• [Task item]: Please print the data again exactly as given.

•••

(* ===== verification/_CoqProject ===== *)
-Q . S2P
Prelude.v
World.v
External.v
Examples.v
AtomicFile.v
Nodes.v
Frames.v
Handles.v
Config.v
Messages.v
VaultFormat.v
Capability.v
LeaseMeta.v
VaultStore.v
Transaction.v
Paths.v
OpModel.v
OpJournal.v
OpRecovery.v
Coordinator.v
CommitProtocol.v
AuditLog.v
AuditChain.v
Protocol.v
Group.v
Handlers.v
Confirm.v
Chunks.v
Delivery.v
AuditSinkImpl.v
Monitor.v
App.v
Removal.v
AppInvariant.v
Identity.v
Consent.v
Restore.v
HostLoop.v
Webauthn.v
Tpm.v
LocalSecretTpm.v
KekTpm.v
AuthorizerTpm.v
PinPrototype.v
LinuxBackends.v
HelloAuthorizer.v
WindowsKeys.v
WindowsFiles.v
ProcessObserver.v
Update.v
EntryPoint.v
LinuxHost.v
TpmProbe.v
ProbeSafety.v
WebauthnProbe.v
(* ===== verification/World.v ===== *)
(** * The effects of the host: files, faults, clock and randomness

    The host is single-threaded, synchronous code over the standard library's
    [fs].  Its effects are modelled by a state and error monad over an explicit
    [World]: the file system, and an environment that decides, for each I/O
    step, whether the step succeeds, fails with an I/O error (possibly after a
    partial write), or whether the process dies there ([Killed]).  Theorems
    quantify over the environment, so they hold for every schedule of faults.

    [M S A] is a computation of type [FcpResult<A>] that may update a local
    object of type [S] (the [&mut self] of the method) and the world.  Errors
    keep the updates made before them, as in Rust; a crash keeps only the
    world. *)

From S2P Require Import Prelude.

(** ** Paths and file system *)

(** A path is the list of its components. *)
Abbreviation Path := (list string).

Inductive FsNode :=
  | File (content : bytes)
  | Dir.

(** [Path::join], [Path::parent], [Path::file_name], [Path::with_file_name]. *)
Definition path_join (p : Path) (name : string) : Path := p ++ [name].
Definition path_parent (p : Path) : option Path :=
  match p with [] => None | _ => Some (removelast p) end.
Definition path_file_name (p : Path) : option string := list.last p.
Definition with_file_name (p : Path) (name : string) : Path := removelast p ++ [name].

(** [Path::extension] is ["json"], for a file name. *)
Definition has_json_extension (name : string) : bool :=
  ends_with ".json" name && negb (String.eqb name ".json").

Inductive Fault :=
  | NoFault
  | IoFault (written : nat)
  | Killed (written : nat).

(** The environment: the fate of I/O step [n], and what the random source and
    the clock answer at step [n]. *)
Record Env := mkEnv {
  env_fault : nat -> Fault;
  env_random : nat -> N;
  env_clock_ms : nat -> N;
}.

Record World := mkWorld {
  w_fs : gmap Path FsNode;
  w_step : nat;
  w_env : Env;
}.

(** The content of a regular file. *)
Definition file_at (w : World) (p : Path) : option bytes :=
  match w_fs w !! p with Some (File b) => Some b | _ => None end.

Definition set_fs (fs : gmap Path FsNode) (w : World) : World :=
  mkWorld fs (w_step w) (w_env w).

(** ** The monad *)

Inductive Outcome (S A : Type) :=
  | Done (a : A) (s : S) (w : World)
  | Failed (e : FcpError) (s : S) (w : World)
  | Panicked (w : World)
  | Crashed (w : World).
Arguments Done {S A} a s w.
Arguments Failed {S A} e s w.
Arguments Panicked {S A} w.
Arguments Crashed {S A} w.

•••

• [Task output]:
(* ===== verification/_CoqProject ===== *)
-Q . S2P
Prelude.v
World.v
External.v
Examples.v
AtomicFile.v
Nodes.v
Frames.v
Handles.v
Config.v
Messages.v
VaultFormat.v
Capability.v
LeaseMeta.v
VaultStore.v
Transaction.v
Paths.v
OpModel.v
OpJournal.v
OpRecovery.v
Coordinator.v
CommitProtocol.v
AuditLog.v
AuditChain.v
Protocol.v
Group.v
Handlers.v
Confirm.v
Chunks.v
Delivery.v
AuditSinkImpl.v
Monitor.v
App.v
Removal.v
AppInvariant.v
Identity.v
Consent.v
Restore.v
HostLoop.v
Webauthn.v
Tpm.v
LocalSecretTpm.v
KekTpm.v
AuthorizerTpm.v
PinPrototype.v
LinuxBackends.v
HelloAuthorizer.v
WindowsKeys.v
WindowsFiles.v
ProcessObserver.v
Update.v
EntryPoint.v
LinuxHost.v
TpmProbe.v
ProbeSafety.v
WebauthnProbe.v
(* ===== verification/World.v ===== *)
(** * The effects of the host: files, faults, clock and randomness

    The host is single-threaded, synchronous code over the standard library's
    [fs].  Its effects are modelled by a state and error monad over an explicit
    [World]: the file system, and an environment that decides, for each I/O
    step, whether the step succeeds, fails with an I/O error (possibly after a
    partial write), or whether the process dies there ([Killed]).  Theorems
    quantify over the environment, so they hold for every schedule of faults.

    [M S A] is a computation of type [FcpResult<A>] that may update a local
    object of type [S] (the [&mut self] of the method) and the world.  Errors
    keep the updates made before them, as in Rust; a crash keeps only the
    world. *)

From S2P Require Import Prelude.

(** ** Paths and file system *)

(** A path is the list of its components. *)
Abbreviation Path := (list string).

Inductive FsNode :=
  | File (content : bytes)
  | Dir.

(** [Path::join], [Path::parent], [Path::file_name], [Path::with_file_name]. *)
Definition path_join (p : Path) (name : string) : Path := p ++ [name].
Definition path_parent (p : Path) : option Path :=
  match p with [] => None | _ => Some (removelast p) end.
Definition path_file_name (p : Path) : option string := list.last p.
Definition with_file_name (p : Path) (name : string) : Path := removelast p ++ [name].

(** [Path::extension] is ["json"], for a file name. *)
Definition has_json_extension (name : string) : bool :=
  ends_with ".json" name && negb (String.eqb name ".json").

Inductive Fault :=
  | NoFault
  | IoFault (written : nat)
  | Killed (written : nat).

(** The environment: the fate of I/O step [n], and what the random source and
    the clock answer at step [n]. *)
Record Env := mkEnv {
  env_fault : nat -> Fault;
  env_random : nat -> N;
  env_clock_ms : nat -> N;
}.

Record World := mkWorld {
  w_fs : gmap Path FsNode;
  w_step : nat;
  w_env : Env;
}.

(** The content of a regular file. *)
Definition file_at (w : World) (p : Path) : option bytes :=
  match w_fs w !! p with Some (File b) => Some b | _ => None end.

Definition set_fs (fs : gmap Path FsNode) (w : World) : World :=
  mkWorld fs (w_step w) (w_env w).

(** ** The monad *)

Inductive Outcome (S A : Type) :=
  | Done (a : A) (s : S) (w : World)
  | Failed (e : FcpError) (s : S) (w : World)
  | Panicked (w : World)
  | Crashed (w : World).
Arguments Done {S A} a s w.
Arguments Failed {S A} e s w.
Arguments Panicked {S A} w.
Arguments Crashed {S A} w.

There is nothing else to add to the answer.